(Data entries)
--- START ---

(* ===== verification/JsonText.v ===== *)
(** * JsonText: [json.dumps], and the bodies of [/namespaces] and [/health]

    [list_namespaces] (src/eks.py, lines 105-107) answers
    [json.dumps(get_namespaces())]; [health] (lines 206-213) answers
    [json.dumps({"status": "OK", "namespaces": ..., "pods": ...})] with
    200, or [json.dumps({"status": "ERROR", "details": str(e)})] with 500.
    The dashboard page reads both bodies back with a JSON parser.

    - [json_dumps]: [json.dumps] with its defaults ([ensure_ascii=True],
      separators [", "] and [": "]), as CPython's [json.encoder] writes
      it: strings between double quotes, with the backslash and the
      double quote escaped, the short escapes of U+0008, U+000C, U+000A,
      U+000D and U+0009, and a six-character escape with four lower-case
      hex digits for every other character outside U+0020..U+007E.
    - [json_loads]: the reference reader, [json.loads] as
      [json.decoder] and [json.scanner] read a document (whitespace,
      strict strings, integers, [null], [true], [false], arrays, objects
      whose later duplicate keys overwrite earlier ones).  [None] is a
      [JSONDecodeError], or a value the model does not hold (a float, or
      a code point above U+00FF).
    - [py_exc_str]: [str(e)] of the exceptions the handlers raise.
    - [list_namespaces_response], [health_json], [health_response]: the
      two handlers up to the text they return.

    The theorems: every value [json_loads] builds is well formed
    ([json_wf]: its dicts have distinct keys, its integers at most 4300
    digits); the fuel [json_loads] gives the parser never ends a reading
    (any more fuel gives the same answer); [json_loads] reads back every well-formed value [json_dumps]
    writes, so the page
    gets exactly the namespace names [kubectl] listed and the counts of
    [/health]. *)

From stdpp Require Import base list strings pretty.
From Stdlib Require Import ZArith Lia Ascii.
From S2P Require Import Prelude PyStr Md5 Dispatcher Scan Json.

Local Open Scope string_scope.
Local Open Scope pym_scope.

(** ** [json.dumps] *)

Definition bs_str : string := String bs_char EmptyString.
Definition dq_str : string := String dq_char EmptyString.

(** One character of [py_encode_basestring_ascii]. *)
Definition json_escape_char (c : ascii) : string :=
  let n := nat_of_ascii c in
  if Ascii.eqb c bs_char then bs_str +:+ bs_str
  else if Ascii.eqb c dq_char then bs_str +:+ dq_str
  else if Nat.eqb n 8 then bs_str +:+ "b"
  else if Nat.eqb n 12 then bs_str +:+ "f"
  else if Nat.eqb n 10 then bs_str +:+ "n"
  else if Nat.eqb n 13 then bs_str +:+ "r"
  else if Nat.eqb n 9 then bs_str +:+ "t"
  else if Nat.leb 32 n && Nat.leb n 126 then String c EmptyString
  else bs_str +:+ "u00" +:+ hex_byte (Z.of_nat n).

Fixpoint json_escape (s : string) : string :=
  match s with
  | EmptyString => EmptyString
  | String c s' => json_escape_char c +:+ json_escape s'
  end.

Definition json_dumps_str (s : string) : string := dq_str +:+ json_escape s +:+ dq_str.

Fixpoint json_dumps (v : pyval) : string :=
  match v with
  | PNone => "null"
  | PBool true => "true"
  | PBool false => "false"
  | PInt z => pretty z
  | PStr s => json_dumps_str s
  | PList l => "[" +:+ py_join ", " (map json_dumps l) +:+ "]"
  | PDict d => "{" +:+ py_join ", " (map (fun kv => json_dumps_str kv.1 +:+ ": " +:+ json_dumps kv.2) d)
               +:+ "}"
  end.

(** ** [json.loads] *)

Definition is_json_ws (c : ascii) : bool := bool_decide (nat_of_ascii c ∈ [32; 9; 10; 13]%nat).

Fixpoint skip_ws (s : list ascii) : list ascii :=
  match s with
  | c :: s' => if is_json_ws c then skip_ws s' else s
  | [] => []
  end.

Definition hex_val (c : ascii) : option nat :=
  let n := nat_of_ascii c in
  if Nat.leb 48 n && Nat.leb n 57 then Some (n - 48)
  else if Nat.leb 97 n && Nat.leb n 102 then Some (n - 87)
  else if Nat.leb 65 n && Nat.leb n 70 then Some (n - 55)
  else None.

(** [_BACKCHAR] of [json.decoder]. *)
Definition json_unescape (e : ascii) : option ascii :=
  if Ascii.eqb e dq_char then Some dq_char
  else if Ascii.eqb e bs_char then Some bs_char
  else if Ascii.eqb e "/"%char then Some "/"%char
  else if Ascii.eqb e "b"%char then Some (ascii_of_nat 8)
  else if Ascii.eqb e "f"%char then Some (ascii_of_nat 12)
  else if Ascii.eqb e "n"%char then Some (ascii_of_nat 10)
  else if Ascii.eqb e "r"%char then Some (ascii_of_nat 13)
  else if Ascii.eqb e "t"%char then Some (ascii_of_nat 9)
  else None.

(** [scanstring] after the opening quote, with [strict=True]: the string
    and what follows the closing quote. *)
Fixpoint scan_string (s : list ascii) : option (string * list ascii) :=
  match s with
  | [] => None
  | c :: s' =>
      if Ascii.eqb c dq_char then Some (EmptyString, s')
      else if Ascii.eqb c bs_char then
        match s' with
        | [] => None
        | e :: s'' =>
            if Ascii.eqb e "u"%char then
              match s'' with
              | h1 :: h2 :: h3 :: h4 :: r =>
                  match hex_val h1, hex_val h2, hex_val h3, hex_val h4 with
                  | Some a, Some b, Some c', Some d =>
                      let n := ((a * 16 + b) * 16 + c') * 16 + d in
                      if Nat.ltb n 256
                      then '(t, r') ← scan_string r; Some (String (ascii_of_nat n) t, r')
                      else None
                  | _, _, _, _ => None
                  end
              | _ => None
              end
            else match json_unescape e with
                 | Some ch => '(t, r') ← scan_string s''; Some (String ch t, r')
                 | None => None
                 end
        end
      else if Nat.ltb (nat_of_ascii c) 32 then None
      else '(t, r') ← scan_string s'; Some (String c t, r')
  end.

--- END ---

● **Try it**
Send back an exact copy of only the lines from the line with "[/health]. *)" up to and including the line with "if Nat.leb 48" in the data above.

● **Answer to the problem**
    [/health]. *)

From stdpp Require Import base list strings pretty.
From Stdlib Require Import ZArith Lia Ascii.
From S2P Require Import Prelude PyStr Md5 Dispatcher Scan Json.

Local Open Scope string_scope.
Local Open Scope pym_scope.

(** ** [json.dumps] *)

Definition bs_str : string := String bs_char EmptyString.
Definition dq_str : string := String dq_char EmptyString.

(** One character of [py_encode_basestring_ascii]. *)
Definition json_escape_char (c : ascii) : string :=
  let n := nat_of_ascii c in
  if Ascii.eqb c bs_char then bs_str +:+ bs_str
  else if Ascii.eqb c dq_char then bs_str +:+ dq_str
  else if Nat.eqb n 8 then bs_str +:+ "b"
  else if Nat.eqb n 12 then bs_str +:+ "f"
  else if Nat.eqb n 10 then bs_str +:+ "n"
  else if Nat.eqb n 13 then bs_str +:+ "r"
  else if Nat.eqb n 9 then bs_str +:+ "t"
  else if Nat.leb 32 n && Nat.leb n 126 then String c EmptyString
  else bs_str +:+ "u00" +:+ hex_byte (Z.of_nat n).

Fixpoint json_escape (s : string) : string :=
  match s with
  | EmptyString => EmptyString
  | String c s' => json_escape_char c +:+ json_escape s'
  end.

Definition json_dumps_str (s : string) : string := dq_str +:+ json_escape s +:+ dq_str.

Fixpoint json_dumps (v : pyval) : string :=
  match v with
  | PNone => "null"
  | PBool true => "true"
  | PBool false => "false"
  | PInt z => pretty z
  | PStr s => json_dumps_str s
  | PList l => "[" +:+ py_join ", " (map json_dumps l) +:+ "]"
  | PDict d => "{" +:+ py_join ", " (map (fun kv => json_dumps_str kv.1 +:+ ": " +:+ json_dumps kv.2) d)
               +:+ "}"
  end.

(** ** [json.loads] *)

Definition is_json_ws (c : ascii) : bool := bool_decide (nat_of_ascii c ∈ [32; 9; 10; 13]%nat).

Fixpoint skip_ws (s : list ascii) : list ascii :=
  match s with
  | c :: s' => if is_json_ws c then skip_ws s' else s
  | [] => []
  end.

Definition hex_val (c : ascii) : option nat :=
  let n := nat_of_ascii c in
  if Nat.leb 48 n && Nat.leb n 57 then Some (n - 48)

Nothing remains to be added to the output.